● ACTION ITEM
Your job is to write out each record precisely as it stands.

[Collected data entries]
(* ===== verification/CommitmentTree.v ===== *)
(** * The commitment tree

    Models [lee/state_machine/src/merkle_tree/mod.rs] and [default_values.rs]:
    the growing SHA-256 Merkle tree stored as a heap (index 0 is the top, the
    children of [i] are [2i+1] and [2i+2]), its insertion, doubling and
    authentication paths.  [tree_rep] relates the heap to the abstract tree of
    [Merkle.v] over the inserted values: the nodes a root or a path can reach
    hold the right hashes, while the nodes above the current root are stale. *)

From S2P Require Import Prelude Bytes Merkle.

(** [default_values::DEFAULT_VALUES], each row as the little-endian integer of
    its 32 bytes: the empty leaf and the roots of empty trees of height 1 to 31. *)
Definition DEFAULT_VALUES : list bytes :=
  le_bytes 32 <$> [
    0x0;
    0x4bfb5927a93198eae8f0d920233d00439b9709d36eef982730206ad142fda5f5;
    0x715d8b746a60de6ca9d0ebb1ecaa8992a8c95af32b895cf8c1d4fd004e1156db;
    0x3cb35a10cdf45fc14b4ce463ed42a5aa53a358063722f1116ac57ff0fd0980c7;
    0x3c122a3519ae3cbf56f26d246fd57244958514e9ea5e5da565d12d7f83986d53;
    0x300d0c43b82c8c584a85a1d7034da64dc6d7b1d0d4ba05ae9f4215aa52e0fd9e;
    0xa11f04762977e6910f2918612e304c117e49c14219b2965575a800d4eedf8dd8;
    0x2c7f5211eee56bbb644ccfc70625e27559afa402386786d2f6357ea5db0deb87;
    0x93b17d8d2f786bd1b95bc83c533f64f24451c9675138435d4ac55ffd76648426;
    0xe1514f09f0b23ce187f8a55aeff15912bfd2ca92870140b80524252d58866d50;
    0x2be99211d18563c00444eddae1f14e01c4ef15c895c134952f7759e6d70affff;
    0x20429675aa8376b42aa0e617430e89682885be527a1033d81c4405db2741f06c;
    0x5f9f320c96f7da85306223110f2f8fce84bb7b24a21851ef2700145f875fd0b7;
    0x5ea8086aea4d288b6f67291e176708967380bfe418a68aefe96bdbbbf5f56adf;
    0x843729a77d5869c32335c27c7549c526776ca19e9674ef503c2e185e0f908db5;
    0xbbf2c8fc713b089ddf626bf9a7618130ca00856885781d0b34b0cfff02759ad4;
    0xeb2be98d94e5d371c197ba10e196192ca22720be5b2ff485d3c0569268b1e68f;
    0xab03760592cbfeacec05f918be12a15ffb76389c3caee00985deba9ec3630d8d;
    0xa4f5268cb9d5ac6ccb82236c49549f6146e0f28583e31de9d4ca41e5b2c8ee95;
    0x7ff1816f6a647b8801485bc3c16c8ecda1e3bb4d2923ff2bb675779108e993f8;
    0xaaeb089e813c1882b21d71ed85542fbf1a43c7fa9461c1933313e392b5a7dbcd;
    0x9cff23ff295633d02a1461808a12b9df57140032a839765a08aa8cafe37f8d8a;
    0x67119ced5b5c1dd5bfa0e7d49b965c19c9e1524ce3b900bf6f1aa5d737c3b3fe;
    0xd710a57763dfc0a6f6093a9fec2e1885ca74013e4d9ffabedf2ec33ca80a1fe7;
    0xc04ba8e0c8d892cbfe49f0c8ee602a211262f158500829be6abb500aa86f2031;
    0x44b5238e15dc9961b112b4f94375e33e0aac3d4c619f8393e9ddedcbfe2b3521;
    0x6567a48104d9a8f88bc513af89b366a364d791e79ded53317c6dbb2427319e61;
    0xc4c172ea2c3f134fc0bc9151e0fbe691618cc585e3100c8d625082268629dd7c;
    0xe1cb7b014d37332939917f58b87be0698827fb1321076146c5caa87bbd308984;
    0x3696885b1f278dbbe89504e8b04fbe283380923285d91005c18cb2222cff6988;
    0x5c3a52c5b0f2b4e08f3e14b76dc09fb4e7a1b6e96c2458860f851b9fe728feb5;
    0xf7c01ad31089bdd3989e488c777c7c597f978f800aa9d1bdd028af709f925e98].

(** [nodes: Vec<Node>], [capacity: usize], [length: usize] *)
Record MerkleTree := mkTree {
  nodes : list bytes;
  capacity : nat;
  tlength : nat;
}.

Definition index_panic : panic := "index out of bounds"%string.

(** [usize::next_power_of_two] and, on powers of two, [trailing_zeros]. *)
Definition next_power_of_two (n : nat) : nat := 2 ^ Nat.log2_up n.
Definition trailing_zeros_pow2 (n : nat) : nat := Nat.log2 n.

(** [prev_power_of_two] *)
Definition prev_power_of_two (x : nat) : nat :=
  if (x =? 0)%nat then 0%nat else (2 ^ Nat.log2 x)%nat.

(** [get_node] and [set_node] index the vector and panic outside it. *)
Definition get_node (ns : list bytes) (index : nat) : result panic bytes :=
  ok_or (ns !! index) index_panic.
Definition set_node (ns : list bytes) (index : nat) (v : bytes) : result panic (list bytes) :=
  ensure (index <? length ns)%nat else index_panic in
  Ok (<[index := v]> ns).

Definition with_capacity (cap : nat) : result panic MerkleTree :=
  let cap := next_power_of_two cap in
  let total_depth := trailing_zeros_pow2 cap in
  ensure (total_depth <? length DEFAULT_VALUES)%nat else index_panic in
  let ns := concat (imap (fun level default_value => replicate (2 ^ level) default_value)
                      (rev (take (S total_depth) DEFAULT_VALUES))) in
  Ok (mkTree ns cap 0).

Definition depth (t : MerkleTree) : nat := trailing_zeros_pow2 (next_power_of_two (tlength t)).

Definition root_index (t : MerkleTree) : nat :=
  let tree_depth := depth t in
  let capacity_depth := trailing_zeros_pow2 (capacity t) in
  if (tree_depth =? capacity_depth)%nat then 0%nat
  else (2 ^ (capacity_depth - tree_depth) - 1)%nat.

● ANSWER TO THIS TASK
(* ===== verification/CommitmentTree.v ===== *)
(** * The commitment tree

    Models [lee/state_machine/src/merkle_tree/mod.rs] and [default_values.rs]:
    the growing SHA-256 Merkle tree stored as a heap (index 0 is the top, the
    children of [i] are [2i+1] and [2i+2]), its insertion, doubling and
    authentication paths.  [tree_rep] relates the heap to the abstract tree of
    [Merkle.v] over the inserted values: the nodes a root or a path can reach
    hold the right hashes, while the nodes above the current root are stale. *)

From S2P Require Import Prelude Bytes Merkle.

(** [default_values::DEFAULT_VALUES], each row as the little-endian integer of
    its 32 bytes: the empty leaf and the roots of empty trees of height 1 to 31. *)
Definition DEFAULT_VALUES : list bytes :=
  le_bytes 32 <$> [
    0x0;
    0x4bfb5927a93198eae8f0d920233d00439b9709d36eef982730206ad142fda5f5;
    0x715d8b746a60de6ca9d0ebb1ecaa8992a8c95af32b895cf8c1d4fd004e1156db;
    0x3cb35a10cdf45fc14b4ce463ed42a5aa53a358063722f1116ac57ff0fd0980c7;
    0x3c122a3519ae3cbf56f26d246fd57244958514e9ea5e5da565d12d7f83986d53;
    0x300d0c43b82c8c584a85a1d7034da64dc6d7b1d0d4ba05ae9f4215aa52e0fd9e;
    0xa11f04762977e6910f2918612e304c117e49c14219b2965575a800d4eedf8dd8;
    0x2c7f5211eee56bbb644ccfc70625e27559afa402386786d2f6357ea5db0deb87;
    0x93b17d8d2f786bd1b95bc83c533f64f24451c9675138435d4ac55ffd76648426;
    0xe1514f09f0b23ce187f8a55aeff15912bfd2ca92870140b80524252d58866d50;
    0x2be99211d18563c00444eddae1f14e01c4ef15c895c134952f7759e6d70affff;
    0x20429675aa8376b42aa0e617430e89682885be527a1033d81c4405db2741f06c;
    0x5f9f320c96f7da85306223110f2f8fce84bb7b24a21851ef2700145f875fd0b7;
    0x5ea8086aea4d288b6f67291e176708967380bfe418a68aefe96bdbbbf5f56adf;
    0x843729a77d5869c32335c27c7549c526776ca19e9674ef503c2e185e0f908db5;
    0xbbf2c8fc713b089ddf626bf9a7618130ca00856885781d0b34b0cfff02759ad4;
    0xeb2be98d94e5d371c197ba10e196192ca22720be5b2ff485d3c0569268b1e68f;
    0xab03760592cbfeacec05f918be12a15ffb76389c3caee00985deba9ec3630d8d;
    0xa4f5268cb9d5ac6ccb82236c49549f6146e0f28583e31de9d4ca41e5b2c8ee95;
    0x7ff1816f6a647b8801485bc3c16c8ecda1e3bb4d2923ff2bb675779108e993f8;
    0xaaeb089e813c1882b21d71ed85542fbf1a43c7fa9461c1933313e392b5a7dbcd;
    0x9cff23ff295633d02a1461808a12b9df57140032a839765a08aa8cafe37f8d8a;
    0x67119ced5b5c1dd5bfa0e7d49b965c19c9e1524ce3b900bf6f1aa5d737c3b3fe;
    0xd710a57763dfc0a6f6093a9fec2e1885ca74013e4d9ffabedf2ec33ca80a1fe7;
    0xc04ba8e0c8d892cbfe49f0c8ee602a211262f158500829be6abb500aa86f2031;
    0x44b5238e15dc9961b112b4f94375e33e0aac3d4c619f8393e9ddedcbfe2b3521;
    0x6567a48104d9a8f88bc513af89b366a364d791e79ded53317c6dbb2427319e61;
    0xc4c172ea2c3f134fc0bc9151e0fbe691618cc585e3100c8d625082268629dd7c;
    0xe1cb7b014d37332939917f58b87be0698827fb1321076146c5caa87bbd308984;
    0x3696885b1f278dbbe89504e8b04fbe283380923285d91005c18cb2222cff6988;
    0x5c3a52c5b0f2b4e08f3e14b76dc09fb4e7a1b6e96c2458860f851b9fe728feb5;
    0xf7c01ad31089bdd3989e488c777c7c597f978f800aa9d1bdd028af709f925e98].

(** [nodes: Vec<Node>], [capacity: usize], [length: usize] *)
Record MerkleTree := mkTree {
  nodes : list bytes;
  capacity : nat;
  tlength : nat;
}.

Definition index_panic : panic := "index out of bounds"%string.

(** [usize::next_power_of_two] and, on powers of two, [trailing_zeros]. *)
Definition next_power_of_two (n : nat) : nat := 2 ^ Nat.log2_up n.
Definition trailing_zeros_pow2 (n : nat) : nat := Nat.log2 n.

(** [prev_power_of_two] *)
Definition prev_power_of_two (x : nat) : nat :=
  if (x =? 0)%nat then 0%nat else (2 ^ Nat.log2 x)%nat.

(** [get_node] and [set_node] index the vector and panic outside it. *)
Definition get_node (ns : list bytes) (index : nat) : result panic bytes :=
  ok_or (ns !! index) index_panic.
Definition set_node (ns : list bytes) (index : nat) (v : bytes) : result panic (list bytes) :=
  ensure (index <? length ns)%nat else index_panic in
  Ok (<[index := v]> ns).

Definition with_capacity (cap : nat) : result panic MerkleTree :=
  let cap := next_power_of_two cap in
  let total_depth := trailing_zeros_pow2 cap in
  ensure (total_depth <? length DEFAULT_VALUES)%nat else index_panic in
  let ns := concat (imap (fun level default_value => replicate (2 ^ level) default_value)
                      (rev (take (S total_depth) DEFAULT_VALUES))) in
  Ok (mkTree ns cap 0).

Definition depth (t : MerkleTree) : nat := trailing_zeros_pow2 (next_power_of_two (tlength t)).

Definition root_index (t : MerkleTree) : nat :=
  let tree_depth := depth t in
  let capacity_depth := trailing_zeros_pow2 (capacity t) in
  if (tree_depth =? capacity_depth)%nat then 0%nat
  else (2 ^ (capacity_depth - tree_depth) - 1)%nat.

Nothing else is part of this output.